Re: the slavic influence in Balkans

From: sergejus_tarasovas
Message: 14197
Date: 2002-08-01

--- In cybalist@..., "richardwordingham" <richard.wordingham@...>
wrote:
> Are you saying Proto-Slavic *tUrgU became Old Slavonic trUgU, where
>U
> is the very short vowel ('jer')?

Exactly.

> I am presuming that Proto-Slavonic /Ur/ < PIE /r./,
> where 'r.' denotes the syllabic liquid.

Yes, and *Ur can also continue Late PIE *ur (with short *u), but,
oddly enough, PIE *r. can also be reflected as *Ir in Proto-Slavic.
There were much speculation on that issue, but my impression is that
attemts to find a strict phonological rule that would predict *Ir or
*Ur have failed (the same chaos we have with Baltic _ur_ or _ir_,
reflecting PIE *r.).

> Do we have an e-mailable symbol for shortness? A colon (:) is
> massively confusing, as it is the IPA symbol for length! (U for
> short only works because we use capitalisation to denote
strangeness!)

Actually, on this list a colon has always been used only to denote
length, shortness being denoted by. U and I for Proto-Slavic yers are
more or less common on the Internet, and I guess they are capitalized
not because of their "shortness" (Proto-Slavic *o and *e were short
as well, and, pace Russian tradition, there most likely were nothing
_very_ short about *U and *I), but rather because of their schwa-like
(resp. "strange") articulation.

>
> Why would the proto-Romanians borrow the word for 'thorn'? It
makes
> no more sense to me than the Gallo-Romans borrowing the word
> for 'hedge' from the Germans, which they did! (French 'haie').
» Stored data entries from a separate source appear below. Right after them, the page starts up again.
(** * Reddit crawler: checkpointed two-phase crawl engine

    A shallow embedding of [src/crawler.py] (class [RedditCrawler]) and the
    properties of its checkpoint store, candidate collector, challenge
    detector, comment parser and driver.

    Conventions of the embedding.
    - A Python [str] is a [string] holding its UTF-8 bytes.  All patterns
      and keywords searched by the code are ASCII, except one keyword that
      is compared bytewise.  [str.lower()] follows the Unicode case
      mappings of the interpreter, which are not part of the repository:
      it is a parameter [str_lower] of the definitions that call it.
    - JSON numbers (timestamps, scores, indices) are [Z]; lengths and
      [max_posts] are [nat].
    - A file is [Missing], holds a complete JSON document ([Content]) or
      holds the text of an interrupted write ([Torn]), which [json.load]
      rejects.
    - [try ... except Exception] blocks are written out: the model of a
      function returns normally exactly where the Python function does, and
      the messages it logs go to the [log] of the disk. *)

From Stdlib Require Import ZArith String Ascii List Bool Lia.
From stdpp Require Import base gmap strings list.

#[local] Set Warnings "-register-all".

Local Open Scope string_scope.
Local Open Scope Z_scope.

(* ===================================================================== *)
(** * Python string helpers                                               *)
(* ===================================================================== *)

(** [s.startswith(p)] *)
Fixpoint startswith (p s : string) : bool :=
  match p, s with
  | EmptyString, _ => true
  | String a p', String b s' => Ascii.eqb a b && startswith p' s'
  | String _ _, EmptyString => false
  end.

(** [sub in s] *)
Fixpoint contains (sub s : string) : bool :=
  startswith sub s
  || match s with
     | EmptyString => false
     | String _ s' => contains sub s'
     end.

(** Removes a literal prefix, [None] when [s] does not start with it. *)
Fixpoint strip_prefix (p s : string) : option string :=
  match p, s with
  | EmptyString, _ => Some s
  | String a p', String b s' =>
      if Ascii.eqb a b then strip_prefix p' s' else None
  | String _ _, EmptyString => None
  end.

(** Longest prefix of [s] whose characters satisfy [f], and the rest. *)
Fixpoint span (f : ascii -> bool) (s : string) : string * string :=
  match s with
  | EmptyString => (EmptyString, EmptyString)
  | String c s' =>
      if f c then let '(run, rest) := span f s' in (String c run, rest)
      else (EmptyString, s)
  end.

(** The character class [[a-zA-Z0-9]]. *)
Definition is_alnum (c : ascii) : bool :=
  let n := nat_of_ascii c in
  ((48 <=? n)%nat && (n <=? 57)%nat)
  || ((65 <=? n)%nat && (n <=? 90)%nat)
  || ((97 <=? n)%nat && (n <=? 122)%nat).

(** The character class [[^/]]. *)
Definition not_slash (c : ascii) : bool := negb (Ascii.eqb c "/"%char).

(** Truthiness of a value obtained with [dict.get]: present and non-empty. *)
Definition truthy_str (o : option string) : bool :=
  match o with
  | Some s => negb (String.eqb s EmptyString)
  | None => false
  end.

Definition truthy_num (o : option Z) : bool :=
  match o with
  | Some z => negb (z =? 0)
  | None => false
  end.

(** ** [_extract_post_id]: [re.search(r'/comments/([a-zA-Z0-9]+)/', url)] *)

(** An attempt to match the pattern at the start of [s].  The class is
    greedy, and the character after the run is not in the class, so the
    attempt succeeds exactly when the maximal run is non-empty and followed
    by a slash. *)
Definition match_post_id (s : string) : option string :=
  match strip_prefix "/comments/" s with
  | Some rest =>
      match span is_alnum rest with
      | (String c run, String "/" _) => Some (String c run)
      | _ => None
      end
  | None => None
  end.

(** [re.search] tries every start position from the left. *)
Fixpoint _extract_post_id (url : string) : option string :=
  match match_post_id url with
  | Some i => Some i
  | None =>
      match url with
      | EmptyString => None
      | String _ url' => _extract_post_id url'
      end
  end.

(** ** [_extract_subreddit_name]: [re.search(r'/r/([^/]+)', url)] *)

Definition match_subreddit (s : string) : option string :=
  match strip_prefix "/r/" s with
  | Some rest =>
      match span not_slash rest with
      | (String c run, _) => Some (String c run)
      | _ => None
      end
  | None => None
  end.

Fixpoint search_subreddit (url : string) : option string :=
  match match_subreddit url with
  | Some n => Some n
  | None =>
      match url with
      | EmptyString => None
      | String _ url' => search_subreddit url'
      end
  end.

Definition _extract_subreddit_name (url : string) : string :=
  match search_subreddit url with
  | Some n => n
  | None => "unknown_subreddit"
  end.

(* ===================================================================== *)
(** * Comment tree: [_parse_comment]                                      *)
(* ===================================================================== *)

(** The fields read from [comment_data['data']]; [None] is an absent key
    (also the case of an absent ['data'], which the code replaces by
    [{}]). *)
Record raw_fields := {
  rf_author : option string;
  rf_body : option string;
  rf_score : option Z;
  rf_created_utc : option Z
}.

(** A node of the comment forest of the structured post endpoint.
    [raw_replies] is [Some children] when [data['replies']] is a dict,
    [children] being its [data.children] list (empty when either key is
    absent), and [None] when the field is absent or is not a dict (the
    endpoint sends an empty string for a comment without replies). *)
Inductive raw_comment := RawComment {
  raw_kind : option string;
  raw_data : raw_fields;
  raw_replies : option (list raw_comment)
}.

(** The dict built by [_parse_comment]. *)
Inductive comment := Comment {
  author : string;
  text : string;
  score : Z;
  created_time : string;
  replies : list comment;
  reply_count : nat
}.

Definition is_more (c : raw_comment) : bool :=
  match raw_kind c with
  | Some k => String.eqb k "more"
  | None => false
  end.

Definition raw_children (c : raw_comment) : list raw_comment :=
  match raw_replies c with
  | Some children => children
  | None => []
  end.

Section CommentTree.

(** [datetime.fromtimestamp(t).strftime(...)]: depends on the local time
    zone; [None] when it raises (timestamp out of the platform's range). *)
Variable strftime : Z -> option string.

Definition _convert_time (timestamp : Z) : string :=
  if timestamp =? 0 then "N/A"
  else match strftime timestamp with
       | Some s => s
       | None => "N/A"
       end.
Actually, Proto-Slavic for thorn was *tIrnU (not *tUrnU). A merger of
Proto-Slavic *Ir and *Ur in *Ur is an Old Church Slavonic
development, so in that case *tIrnU doesn't fit like a glove. Of
course, one can speculate on the development like PSl. *Ir > pre-OCS
*Ur (> Romanian) > OCS *rU.

>
> I had always understood that Proto-Slavonic had the curious
syllable
> structure C(C(C))V. Does this mean that this apparent goal was
> completed independently in the Slavonic dialects?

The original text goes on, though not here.